理科计算机代写统计作业代写

Homework 7

理科计算机代写 Under the conditions stated in (a), the model fitted 1) will not be regulated, 2) the two loss function will be identical.

Problem 1 理科计算机代写

(a)

The value of will no higher than as the extra polynomial term with can fit better to the truth value. At worst case can achieve the same lowest value as does by setting the first 3 w entries the same and leave w₃as zero.

(b)

If λ=0, then as we discussed in part (a) the loss value with higher terms will be no lower than ones with lower terms. Therefore we will always have regardless the true underlying model. So this is a poor criterion as it will always lead to the choice of .

(c)

With cross validation, models overfitted to some subset of data will fail to generalize to the rest data. Therefore using CV, we may find that a model with higher complexity will perform worse than a model with lower complexity because the added complexity is prone to overfitting.

(d)

As increase from 0, the model fitted will tend to choose smaller value for w to minimize the penalty. Under cross validation, we may find that final model chosen will have a different D value than previous ones. This is because that models fit now with a positive will be regulated from overfitting. And it’s possible that a higher D value model can balance better between overfitting and underfitting.

Question 2 理科计算机代写

(a)

To let , we must have λ=0 so the model fitted will not be biased. The distribution of random variables must be symmetric around zero.

(b)

Under the conditions stated in (a), the model fitted 1) will not be regulated, 2) the two loss function will be identical. Therefore they will return the same set of parameters.

(c)

D controls the complexity of the model. A higher D value will allow the fitted polynomial to go higher order, and thus can fit the data points better. However this “fitting” may be overfitting to the training set, and the generalization of the model will be poor. Thus a higher D value will contribute to lower bias, but also to higher variance.

λ affects how varied the parameter is allowed to be, a high value will encourage the model fitted to have smaller values for w. This will lead to a model underfitting the trainning set, however will also help avoiding overfitting. Thus a higher value will contribute to higher bias, but also to lower variance.

Question 3

(a)

Since the outcome is binary, we can use the MSE loss function which is to be minimized:

where label is the true label, and y is the predicted label associated with the M cuts and labels. The value of this loss function will be minimized when y_i=𝑙𝑎𝑏𝑒l_ifor all i.
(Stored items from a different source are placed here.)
(* ===== verification/Writer.v ===== *)
(** * The snapshot writer: [snapshot.rs]'s [run] and [persist_atomic]

    The writer handles one event at a time: a command from its channel, the
    end of the debounce timer, or the channel's end.  An event carries the
    outcome the write would have if the event leads to one: the snapshot that
    was captured and written, or the error.  A waiter is the number of the
    oneshot channel it waits on. *)
From S2P Require Import Prelude.
From S2P Require Import Protocol.
From S2P Require Import Ids.
From S2P Require Import Room.
From S2P Require Import Snapshot.

Inductive Command :=
| CmdMutate
| CmdTerminal (reply : nat)
| CmdFlushAndStop (reply : nat).

Section writer.
(** What a write puts into the file. *)
Context {Capture : Type}.

Inductive writer_event :=
| EvRecv (cmd : Command) (outcome : result Capture SnapshotError)
| EvChannelClosed
| EvDebounce (outcome : result Capture SnapshotError).

Record Writer := {
  wr_dirty_seq : N;
  wr_durable_seq : N;
  wr_waiters : list (N * nat);
  wr_file : option Capture;
  wr_stopped : bool;
}.

Definition new_writer (file : option Capture) : Writer :=
  {| wr_dirty_seq := 0; wr_durable_seq := 0; wr_waiters := []; wr_file := file;
     wr_stopped := false |}.

Abbreviation Reply := (nat * result unit SnapshotError)%type.

(** What a caller learns of a write. *)
Definition status (outcome : result Capture SnapshotError) : result unit SnapshotError :=
  match outcome with Ok _ => Ok tt | Err e => Err e end.

Definition resolve_waiters (waiters : list (N * nat)) (durable_seq : N)
    (res : result unit SnapshotError) : list (N * nat) * list Reply :=
  let due := fun w : N * nat => (w.1 <=? durable_seq)%N || negb (is_ok res) in
  (List.filter (fun w => negb (due w)) waiters,
   (fun w : N * nat => (w.2, res)) <$> List.filter due waiters).

(** [persist], then [durable_seq = dirty_seq] and [resolve_waiters]. *)
Definition write_now (w : Writer) (outcome : result Capture SnapshotError)
    : Writer * list Reply :=
  let durable_seq := match outcome with Ok _ => wr_dirty_seq w | Err _ => wr_durable_seq w end in
  let '(waiters, replies) := resolve_waiters (wr_waiters w) durable_seq (status outcome) in
  ({| wr_dirty_seq := wr_dirty_seq w; wr_durable_seq := durable_seq; wr_waiters := waiters;
      wr_file := match outcome with Ok c => Some c | Err _ => wr_file w end;
      wr_stopped := wr_stopped w |}, replies).

Definition bump (w : Writer) : Writer :=
  {| wr_dirty_seq := wrap64 (wr_dirty_seq w + 1); wr_durable_seq := wr_durable_seq w;
     wr_waiters := wr_waiters w; wr_file := wr_file w; wr_stopped := wr_stopped w |}.

Definition push_waiter (w : Writer) (reply : nat) : Writer :=
  {| wr_dirty_seq := wr_dirty_seq w; wr_durable_seq := wr_durable_seq w;
     wr_waiters := wr_waiters w ++ [(wr_dirty_seq w, reply)]; wr_file := wr_file w;
     wr_stopped := wr_stopped w |}.

Definition stop (w : Writer) : Writer :=
  {| wr_dirty_seq := wr_dirty_seq w; wr_durable_seq := wr_durable_seq w;
     wr_waiters := wr_waiters w; wr_file := wr_file w; wr_stopped := true |}.

Definition debounce_pending (w : Writer) : bool := (wr_durable_seq w <? wr_dirty_seq w)%N.

(** One turn of the loop; the timer's branch exists only while it is pending. *)
Definition writer_step (w : Writer) (ev : writer_event) : Writer * list Reply :=
  if wr_stopped w then (w, [])
  else
  match ev with
  | EvChannelClosed => (stop w, [])
  | EvRecv CmdMutate _ => (bump w, [])
  | EvRecv (CmdTerminal reply) outcome => write_now (push_waiter (bump w) reply) outcome
  | EvRecv (CmdFlushAndStop reply) outcome =>
    if debounce_pending w then
      let '(w, replies) := write_now w outcome in
      (stop w, replies ++ [(reply, status outcome)])
    else
      let '(waiters, replies) := resolve_waiters (wr_waiters w) (wr_durable_seq w) (Ok tt) in
      (stop {| wr_dirty_seq := wr_dirty_seq w; wr_durable_seq := wr_durable_seq w;
               wr_waiters := waiters; wr_file := wr_file w; wr_stopped := wr_stopped w |},
       replies ++ [(reply, Ok tt)])
  | EvDebounce outcome =>
    if debounce_pending w then write_now w outcome else (w, [])
  end.

(** ** What it promises

    The reference knows whether a mutation is unsaved, and the file. *)
Record SpecWriter := { sw_unsaved : bool; sw_file : option Capture; sw_stopped : bool }.

Definition spec_write (s : SpecWriter) (outcome : result Capture SnapshotError) : SpecWriter :=
  match outcome with
  | Ok c => {| sw_unsaved := false; sw_file := Some c; sw_stopped := sw_stopped s |}
  | Err _ => {| sw_unsaved := true; sw_file := sw_file s; sw_stopped := sw_stopped s |}
  end.

Definition spec_stop (s : SpecWriter) : SpecWriter :=
  {| sw_unsaved := sw_unsaved s; sw_file := sw_file s; sw_stopped := true |}.

Definition spec_writer_step (s : SpecWriter) (ev : writer_event) : SpecWriter * list Reply :=
  if sw_stopped s then (s, [])
  else
  match ev with
  | EvChannelClosed => (spec_stop s, [])
  | EvRecv CmdMutate _ =>
    ({| sw_unsaved := true; sw_file := sw_file s; sw_stopped := false |}, [])
  | EvRecv (CmdTerminal reply) outcome => (spec_write s outcome, [(reply, status outcome)])
  | EvRecv (CmdFlushAndStop reply) outcome =>
    if sw_unsaved s then (spec_stop (spec_write s outcome), [(reply, status outcome)])
    else (spec_stop s, [(reply, Ok tt)])
  | EvDebounce outcome =>
    if sw_unsaved s then (spec_write s outcome, []) else (s, [])
  end.

Fixpoint run_events {S} (step : S -> writer_event -> S * list Reply) (s : S)
    (evs : list writer_event) : S * list (list Reply) :=
  match evs with
  | [] => (s, [])
  | ev :: evs => let '(s, r) := step s ev in
                 let '(s, rs) := run_events step s evs in (s, r :: rs)
  end.

(** After [n] events, nobody waits and the counters tell what is unsaved. *)
Record tracks (n : nat) (w : Writer) (s : SpecWriter) : Prop := {
  tr_waiters : wr_waiters w = [];
  tr_unsaved : sw_unsaved s = debounce_pending w;
  tr_order : (wr_durable_seq w <= wr_dirty_seq w <= N.of_nat n)%N;
  tr_file : sw_file s = wr_file w;
  tr_stopped : sw_stopped s = wr_stopped w;
}.

Lemma tracks_step n w s ev :
  tracks n w s -> (N.of_nat (S n) < u64_modulus)%N ->
  (writer_step w ev).2 = (spec_writer_step s ev).2
  /\ tracks (S n) (writer_step w ev).1 (spec_writer_step s ev).1.
Proof.
  destruct w as [dirty durable waiters file stopped], s as [unsaved file' stopped'].
  intros [Hw Hu Ho Hf Hs] Hn. simpl in *. unfold debounce_pending in Hu. simpl in Hu. subst.
  assert (Hbump : wrap64 (dirty + 1) = (dirty + 1)%N) by (apply wrap64_small; lia).
  unfold writer_step, spec_writer_step. cbn [wr_stopped sw_stopped].
  destruct stopped; [split; [done|split; simpl; [done..|lia|done|done]]|].
  unfold write_now, push_waiter, bump, stop, spec_stop, spec_write, debounce_pending.
  cbn [wr_dirty_seq wr_durable_seq wr_waiters wr_file wr_stopped sw_unsaved sw_file sw_stopped].
  rewrite ?Hbump.
  assert (Hlt : (durable <? dirty + 1)%N = true) by (apply N.ltb_lt; lia).
  assert (Hle : (dirty + 1 <=? durable)%N = false) by (apply N.leb_gt; lia).
  destruct ev as [[|reply|reply] outcome| |outcome]; simpl.
  - split; [done|]. split; simpl; [done|by unfold debounce_pending; simpl; rewrite Hlt|lia|done|done].
  - destruct outcome as [c|e]; simpl; rewrite ?N.leb_refl, ?Hle; simpl.
    + split; [done|]. split; unfold debounce_pending; simpl;
        [done|symmetry; apply N.ltb_irrefl|lia|done|done].
    + split; [done|]. split; unfold debounce_pending; simpl; [done|by rewrite Hlt|lia|done|done].
  - destruct (durable <? dirty)%N eqn:Hp; simpl; [destruct outcome; simpl|];
      (split; [done|]); split; unfold debounce_pending; simpl;
      rewrite ?N.ltb_irrefl, ?Hp; try done; lia.
  - split; [done|]. split; unfold debounce_pending; simpl; try done; lia.
  - destruct (durable <? dirty)%N eqn:Hp; simpl; [destruct outcome; simpl|];
      (split; [done|]); split; unfold debounce_pending; simpl;
      rewrite ?N.ltb_irrefl, ?Hp; try done; lia.
Qed.

(** C16: the writer.  For fewer than 2^64 events, the writer with its sequence
    numbers and its waiting list answers exactly as the reference: a terminal
    request is answered once, in the very turn that handles it, with success
    exactly when the snapshot captured in that turn reached the file; the file
    is always the last snapshot that was written; the timer and the final
    flush write exactly when a mutation is unsaved; and nobody is left
    waiting between turns or after the stop. *)
Theorem writer_refines file evs (Hcount : (N.of_nat (length evs) < u64_modulus)%N) :
  let '(w, replies) := run_events writer_step (new_writer file) evs in
  let '(s, expected) := run_events spec_writer_step
    {| sw_unsaved := false; sw_file := file; sw_stopped := false |} evs in
  replies = expected /\ wr_file w = sw_file s /\ wr_waiters w = []
  /\ sw_unsaved s = debounce_pending w.
Proof.
  assert (Hrun : forall n w s, tracks n w s -> (N.of_nat (n + length evs) < u64_modulus)%N ->
    let '(w', replies) := run_events writer_step w evs in
    let '(s', expected) := run_events spec_writer_step s evs in
    replies = expected /\ wr_file w' = sw_file s' /\ wr_waiters w' = []
    /\ sw_unsaved s' = debounce_pending w').
  { clear Hcount. induction evs as [|ev evs IH]; intros n w s Ht Hn; cbn [run_events].
    - destruct Ht. by split_and!.
    - simpl in Hn. destruct (tracks_step n w s ev Ht) as [Hr Ht']; [lia|].
      destruct (writer_step w ev) as [w' r], (spec_writer_step s ev) as [s' r'].
      simpl in *. specialize (IH (S n) w' s' Ht' ltac:(lia)).
      destruct (run_events writer_step w' evs), (run_events spec_writer_step s' evs).
      destruct IH as (-> & ? & ? & ?). subst. done. }
  apply (Hrun 0); [|done]. by split.
Qed.
End writer.

(** ** The atomic replacement of the file *)

(** The files of the directory, by path. *)
Abbreviation Files := (gmap string (list byte)).

(** How each call of [persist_atomic] turns out: a failed [write_all] may have
    written a prefix. *)
Record IoOutcome := {
  io_create_dir : bool;
  io_create : bool;
  io_write : option nat;
  io_sync : bool;
  io_rename : bool;
}.

(** The states of the directory after each call that touches it, in order, and
    whether the function succeeded.  [tmp_path] is
    [path.with_extension("tmp")]. *)
Definition persist_atomic (io : IoOutcome) (path tmp_path : string) (data : list byte)
    (fs : Files) : list Files * bool :=
  if negb (io_create_dir io) then ([fs], false)
  else if negb (io_create io) then ([fs], false)
  else
  let created := <[tmp_path := []]> fs in
  match io_write io with
  | Some n => ([fs; created; <[tmp_path := take n data]> fs], false)
  | None =>
    let written := <[tmp_path := data]> fs in
    if negb (io_sync io) then ([fs; created; written], false)
    else if negb (io_rename io) then ([fs; created; written], false)
    else ([fs; created; written; <[path := data]> (delete tmp_path written)], true)
  end.

(** The file is replaced atomically.  At every point between the calls of
    [persist_atomic], where the process may die, the state file holds either
    what it held before or the whole new snapshot; it holds the new snapshot at
    the end exactly when success is reported, and what it held before
    otherwise; no other file beside the temporary one is touched. *)
Lemma persist_atomic_states io path tmp_path data fs (Htmp : tmp_path <> path) :
  let '(states, success) := persist_atomic io path tmp_path data fs in
  Forall (fun fs' => fs' !! path = fs !! path \/ fs' !! path = Some data) states
  /\ Forall (fun fs' => forall p, p <> path -> p <> tmp_path -> fs' !! p = fs !! p) states
  /\ exists fs', last states = Some fs'
       /\ fs' !! path = if success : bool then Some data else fs !! path.
Proof.
  assert (Hkeep : forall d, <[tmp_path := d]> fs !! path = fs !! path)
    by (intros; by rewrite lookup_insert_ne).
  assert (Hothers : forall d p, p <> path -> p <> tmp_path ->
    <[tmp_path := d]> fs !! p = fs !! p) by (intros; by rewrite lookup_insert_ne).
  assert (Hnew : forall p, p <> path -> p <> tmp_path ->
    <[path := data]> (delete tmp_path (<[tmp_path := data]> fs)) !! p = fs !! p).
  { intros. rewrite lookup_insert_ne, lookup_delete_ne by done. by apply Hothers. }
  unfold persist_atomic. destruct io as [[] [] [n|] [] []]; simpl;
    rewrite ?Forall_cons, ?Forall_nil, ?Hkeep, ?lookup_insert_eq; split_and!; auto;
    eexists; (split; [done|]); by rewrite ?Hkeep, ?lookup_insert_eq.
Qed.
Given a set of cuts and labels, we will first loop through all value and generate the associated for each data point. Then we will use the formula above to calculate the loss function.

(b)

The benefit of using a large M is that we can set up very small intervals to fit each data point. The extreme case is that each data point will have an interval of its own with the correct label.

The risk with large M is that we will overfit the data and the model will not generalize well to actual application.

(c)

I will use a penalty term in my loss function, and use cross validation to find the best value for λ.

1.The new loss function will be: , therefore when the M is large it gets penalized.

2.Now we will use a 10 fold cross validation to find the best value for λ:

We will decide a candidate list of possible λ values.
For each value, we will use a 10 fold cross validation to find the average loss value.
We will then find the value that has the lowest average loss value.

Use the found value, fit the model again with all of the data.